Enzymatically Hydrolyzed Wheat Bran-Derived Zinc Phytate Ameliorates Ulcerative Colitis via Synergistic Regulation of the Gut Microbiota-Intestinal Barrier Axis

This study evaluates the therapeutic potential of enzymatically hydrolyzed wheat bran-derived zinc phytate (EEPZ) in a dextran sulfate sodium (DSS)-induced ulcerative colitis (UC) mouse model, with chemically synthesized zinc phytate (ZnPA) and whole wheat bran (WHB) as controls.
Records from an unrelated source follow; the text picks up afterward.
(** * Batch document generator (docmaker web server): verification development

    A shallow embedding of the job registry, the row resolver, the template
    placeholder extractor, the PDF conversion chain, the generate-job runner
    and the email dispatcher of [server.js], with the properties of its
    design description settled against the code.

    Conventions of the embedding.
    - A JavaScript string is a [string]: a sequence of characters up to
      U+00FF, each one the character of its code (ISO 8859-1).  Texts with
      other characters are outside this development.  On these texts
      [trim], [toLowerCase] and the regular-expression class [\s] are the
      functions of the language: white space is TAB, LF, VT, FF, CR, SPACE
      and the no-break space U+00A0; the letters with a lower-case form
      are [A-Z], U+00C0 to U+00D6 and U+00D8 to U+00DE, whose lower-case
      form lies 32 further.
    - A [Buffer] is a [list Byte.byte].
    - [Map] and [Set] objects whose iteration order the code relies on are
      association lists; the others are [gmap] and [gset].
    - External capabilities (the office converters, the browser, the mail
      transport, the clock, the platform) are fields of a record of
      capabilities; what the code logs and sends is collected in a [World]. *)

From Stdlib Require Import ZArith Ascii String.
From Stdlib.Strings Require Import Byte.
From stdpp Require Import gmap strings list sorting pretty.

Local Open Scope string_scope.

(* ===================================================================== *)
(** ** JavaScript string primitives used by the server                    *)
(* ===================================================================== *)

Module JS.

(** The class [\s] and the characters removed by [String.prototype.trim]:
    U+0009 to U+000D, U+0020 and U+00A0. *)
Definition isWhiteSpace (c : ascii) : bool := Ascii.is_space c || Ascii.eqb c "160".

(** [String.prototype.toLowerCase] on one character: [A-Z], U+00C0 to
    U+00D6 and U+00D8 to U+00DE have a lower-case form (U+00D7 is the
    multiplication sign). *)
Definition toLowerChar (c : ascii) : ascii :=
  let n := nat_of_ascii c in
  if ((65 <=? n)%nat && (n <=? 90)%nat)
     || ((192 <=? n)%nat && (n <=? 214)%nat)
     || ((216 <=? n)%nat && (n <=? 222)%nat)
  then ascii_of_nat (n + 32) else c.

Fixpoint toLowerCase (s : string) : string :=
  match s with
  | EmptyString => EmptyString
  | String c r => String (toLowerChar c) (toLowerCase r)
  end.

Fixpoint trimStart (s : string) : string :=
  match s with
  | EmptyString => EmptyString
  | String c r => if isWhiteSpace c then trimStart r else s
  end.

Fixpoint trimEnd (s : string) : string :=
  match s with
  | EmptyString => EmptyString
  | String c r =>
      match trimEnd r with
      | EmptyString => if isWhiteSpace c then EmptyString else String c EmptyString
      | r' => String c r'
      end
  end.

Definition trim (s : string) : string := trimEnd (trimStart s).

(** Truthiness of a string: [""] is falsy. *)
Definition truthy (s : string) : bool := negb (String.eqb s "").

Fixpoint startsWith (p s : string) : bool :=
  match p, s with
  | EmptyString, _ => true
  | String a p', String b s' => Ascii.eqb a b && startsWith p' s'
  | String _ _, EmptyString => false
  end.

Fixpoint drop (n : nat) (s : string) : string :=
  match n, s with
  | O, _ => s
  | S n', String _ r => drop n' r
  | S _, EmptyString => EmptyString
  end.

Fixpoint take (n : nat) (s : string) : string :=
  match n, s with
  | O, _ => EmptyString
  | S n', String c r => String c (take n' r)
  | S _, EmptyString => EmptyString
  end.

Definition endsWith (p s : string) : bool :=
  (String.length p <=? String.length s)%nat
  && String.eqb (drop (String.length s - String.length p) s) p.

(** [Array.prototype.join]. *)
Fixpoint join (sep : string) (l : list string) : string :=
  match l with
  | [] => ""
  | [x] => x
  | x :: rest => x +:+ sep +:+ join sep rest
  end.

(** A global [String.prototype.replace] with a pattern that never matches
    the empty string.  [matchAt s] tries the pattern at the start of [s]
    and answers the length of the match and its replacement.  The scan
    goes left to right; after a match it resumes behind the match.  The
    counter [skip] is the number of characters of the current match that
    are still to be passed over. *)
Fixpoint replaceFrom (matchAt : string -> option (nat * string))
    (skip : nat) (s : string) : string :=
  match s with
  | EmptyString => EmptyString
  | String c r =>
      match skip with
      | S k => replaceFrom matchAt k r
      | O =>
          match matchAt s with
          | Some (n, repl) => repl +:+ replaceFrom matchAt (Nat.pred n) r
          | None => String c (replaceFrom matchAt 0 r)
          end
      end
  end.

Definition replaceAll (matchAt : string -> option (nat * string)) (s : string) : string :=
  replaceFrom matchAt 0 s.

(** The loop [while ((m = regex.exec(s)) !== null)] of a global pattern
    that never matches the empty string: the capture of every match, left
    to right.  [matchAt] answers the length of the match and its capture. *)
Fixpoint execFrom (matchAt : string -> option (nat * string))
    (skip : nat) (s : string) : list string :=
  match s with
  | EmptyString => []
  | String c r =>
      match skip with
      | S k => execFrom matchAt k r
      | O =>
          match matchAt s with
          | Some (n, cap) => cap :: execFrom matchAt (Nat.pred n) r
          | None => execFrom matchAt 0 r
          end
      end
  end.

Definition execAll (matchAt : string -> option (nat * string)) (s : string) : list string :=
  execFrom matchAt 0 s.

(** The longest prefix of [s] whose characters satisfy [p], and its length. *)
Fixpoint spanLength (p : ascii -> bool) (s : string) : nat :=
  match s with
  | String c r => if p c then S (spanLength p r) else O
  | EmptyString => O
  end.

End JS.

(* ===================================================================== *)
(** ** Job registry: [createJob], [pauseJob], [resumeJob] and the routes   *)
(* ===================================================================== *)

Definition Buffer := list Byte.byte.

Inductive JobType := Generate | Send.

Inductive JobStatus := Running | Paused | Done | Error.

Global Instance JobStatus_eq_dec : EqDecision JobStatus.
Proof. solve_decision. Defined.

(** [job.result] of a generate job; an archive is the list of its named
    files. *)
Record GenerateResult := {
  docxZipBuffer : list (string * Buffer);
  pdfZipBuffer : option (list (string * Buffer));
  pdfGenerated : bool;
}.

(** The job object.  [pausePromise] and [resume] are [null] or set; the
    registry only looks at which of the two they are. *)
Module Job.
Record t := {
  id : string;
  type : JobType;
  status : JobStatus;
  total : nat;
  current : nat;
  message : string;
  error : string;
  emailTotal : Z;
  emailSent : Z;
  emailFailed : Z;
  paused : bool;
  pausePromise : bool;
  resume : bool;
  result : option GenerateResult;
  createdAt : Z;
  updatedAt : Z;
}.

Definition set_status (st : JobStatus) (j : t) : t :=
  {| id := id j; type := type j; status := st; total := total j;
     current := current j; message := message j; error := error j;
     emailTotal := emailTotal j; emailSent := emailSent j;
     emailFailed := emailFailed j; paused := paused j;
     pausePromise := pausePromise j; resume := resume j; result := result j;
     createdAt := createdAt j; updatedAt := updatedAt j |}.

Definition set_paused (b : bool) (j : t) : t :=
  {| id := id j; type := type j; status := status j; total := total j;
     current := current j; message := message j; error := error j;
     emailTotal := emailTotal j; emailSent := emailSent j;
     emailFailed := emailFailed j; paused := b;
     pausePromise := pausePromise j; resume := resume j; result := result j;
     createdAt := createdAt j; updatedAt := updatedAt j |}.

Definition set_signal (promise resolver : bool) (j : t) : t :=
  {| id := id j; type := type j; status := status j; total := total j;
     current := current j; message := message j; error := error j;
     emailTotal := emailTotal j; emailSent := emailSent j;
     emailFailed := emailFailed j; paused := paused j;
     pausePromise := promise; resume := resolver; result := result j;
     createdAt := createdAt j; updatedAt := updatedAt j |}.

Definition set_total (n : nat) (j : t) : t :=
  {| id := id j; type := type j; status := status j; total := n;
     current := current j; message := message j; error := error j;
     emailTotal := emailTotal j; emailSent := emailSent j;
     emailFailed := emailFailed j; paused := paused j;
     pausePromise := pausePromise j; resume := resume j; result := result j;
     createdAt := createdAt j; updatedAt := updatedAt j |}.
(** * Catalogo de paises (integrador.py): modelo y verificacion

    A shallow embedding of [src/integrador.py].  Python strings are lists of
    Unicode code points, Python integers are [Z], the dictionaries of the
    catalogue are objects in a heap addressed by references (so that the
    aliasing between [paises_catalogo] and the result of [buscar_pais] is
    kept), and the functions that read the keyboard, print, or touch
    [paises.csv] live in a small state-and-exception monad over a record
    describing the process and its environment.  The builtins and the [csv]
    module are those of CPython 3.11; the file is seen through the rows that
    [csv.reader] yields, and standard output is taken to accept every text
    printed. *)

From Stdlib Require Import String Ascii.
From Stdlib Require Import List ZArith NArith QArith Bool Lia.
From Stdlib Require Import Permutation Sorted.
From Stdlib Require DecimalZ DecimalPos.
Import ListNotations.

Local Open Scope Z_scope.

(** ** Strings *)

(** A Python [str]: a sequence of code points. *)
Definition str := list N.

(** [a == b] on strings. *)
Fixpoint str_eqb (a b : str) : bool :=
  match a, b with
  | [], [] => true
  | x :: a', y :: b' => N.eqb x y && str_eqb a' b'
  | _, _ => false
  end.

(** Truthiness of a sequence ([if s:] / [if not s:]). *)
Definition vacia {A} (l : list A) : bool :=
  match l with [] => true | _ => false end.

(** [a.startswith-like] test used by [str_in]. *)
Fixpoint prefijo (a b : str) : bool :=
  match a, b with
  | [], _ => true
  | _ :: _, [] => false
  | x :: a', y :: b' => N.eqb x y && prefijo a' b'
  end.

(** Python's [a in b] on strings: [a] occurs in [b] as a contiguous run. *)
Fixpoint str_in (a b : str) : bool :=
  prefijo a b || match b with [] => false | _ :: b' => str_in a b' end.

(** [b] contains [a] as a substring. *)
Definition contiene (b a : str) : Prop := exists pre post, b = pre ++ a ++ post.

(** Code points of an ASCII literal, for writing examples. *)
Fixpoint de_ascii (s : String.string) : str :=
  match s with
  | String.EmptyString => []
  | String.String c s' => Ascii.N_of_ascii c :: de_ascii s'
  end.
Arguments de_ascii s%_string.

(** ** The Unicode tables and interpreter settings the program relies on

    [str.strip], [str.split], [str.lower], [str.isdigit], [int] and the
    [unicodedata] module are not code of the program; the embedding takes the
    character database as an interface. *)
Class Unicode := {
  (** [chr(c).isspace()], the whitespace of [strip()] and [split()] *)
  isspace : N -> bool;
  (** [s.lower()] *)
  lower : str -> str;
  (** [unicodedata.normalize('NFD', s)] *)
  NFD : str -> str;
  (** [unicodedata.category(chr(c)) == 'Mn'] *)
  category_Mn : N -> bool;
  (** [chr(c).isdigit()]: numeric type Digit or Decimal *)
  digito : N -> bool;
  (** the decimal digit value of a code point, if it is a decimal digit *)
  decimal : N -> option N;
  (** [sys.get_int_max_str_digits()]; 0 switches the limit off *)
  int_max_str_digits : nat
}.

(** ** Exceptions *)

Inductive excepcion : Set :=
| ValueError | OverflowError | ZeroDivisionError | OSError | EOFError
| AttributeError | KeyError | UnicodeEncodeError | CsvError.

Inductive resultado (A : Type) : Type :=
| Ok (a : A)
| Raise (e : excepcion).
Arguments Ok {A} a.
Arguments Raise {A} e.

Section Utilidades.
Context {U : Unicode}.

Fixpoint lstrip (s : str) : str :=
  match s with
  | c :: s' => if isspace c then lstrip s' else s
  | [] => []
  end.

(** [s.strip()] *)
Definition strip (s : str) : str := rev (lstrip (rev (lstrip s))).

(** [s.split()]: the maximal runs of non-whitespace, [pal] being the run
    under construction (reversed). *)
Fixpoint split_desde (pal s : str) : list str :=
  match s with
  | [] => if vacia pal then [] else [rev pal]
  | c :: s' =>
      if isspace c
      then (if vacia pal then split_desde [] s' else rev pal :: split_desde [] s')
      else split_desde (c :: pal) s'
  end.

Definition split (s : str) : list str := split_desde [] s.

(** [sep.join(l)] *)
Fixpoint join (sep : str) (l : list str) : str :=
  match l with
  | [] => []
  | [w] => w
  | w :: l' => w ++ sep ++ join sep l'
  end.

Definition espacio : str := [32%N].

(** [normalizar(texto)], lines 10-22. *)
Definition normalizar (texto : str) : str :=
  let texto := join espacio (split (lower (strip texto))) in
  filter (fun c => negb (category_Mn c)) (NFD texto).

(** [s.isdigit()]: non-empty and every character a digit. *)
Definition isdigit (s : str) : bool := negb (vacia s) && forallb digito s.

Fixpoint int_desde (acc : Z) (s : str) : resultado Z :=
  match s with
  | [] => Ok acc
  | c :: s' =>
      match decimal c with
      | Some d => int_desde (10 * acc + Z.of_N d) s'
      | None => Raise ValueError
      end
  end.

(** [int(s)] for a string without sign, blanks or underscores (every string
    that passed [isdigit] is one): the base-10 value, [ValueError] when a
    character is not a decimal digit or the digit limit is exceeded. *)
Definition int_ (s : str) : resultado Z :=
  if vacia s then Raise ValueError
  else if negb (Nat.eqb int_max_str_digits 0)
          && Nat.ltb int_max_str_digits (length s)
  then Raise ValueError
  else int_desde 0 s.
EEPZ modulated gut microbiota by increasing Lactobacillus vaginalis (0.15% to 18.6%) and reducing Desulfovibrio (5.19% to 1.29%). Metabolically, Lactobacillus vaginalis converted EEPZ or standard zinc phytate into bioavailable inositol phosphates (e.g., IP3, IP4, IP5) and ionic zinc in vitro and in vivo. Concomitantly, EEPZ altered short-chain fatty acid and bile acid profiles (Chenodeoxycholic acid increased by 30% and lithocholic acid increased by 80%). Mechanistically, EEPZ strengthened intestinal barrier integrity via HDAC3 and tight junction proteins (ZO-1, occludin) upregulation, while concurrently suppressing the PI3K/AKT/NF-κB signaling pathway. Collectively, EEPZ emerges as a novel, natural UC therapeutic candidate.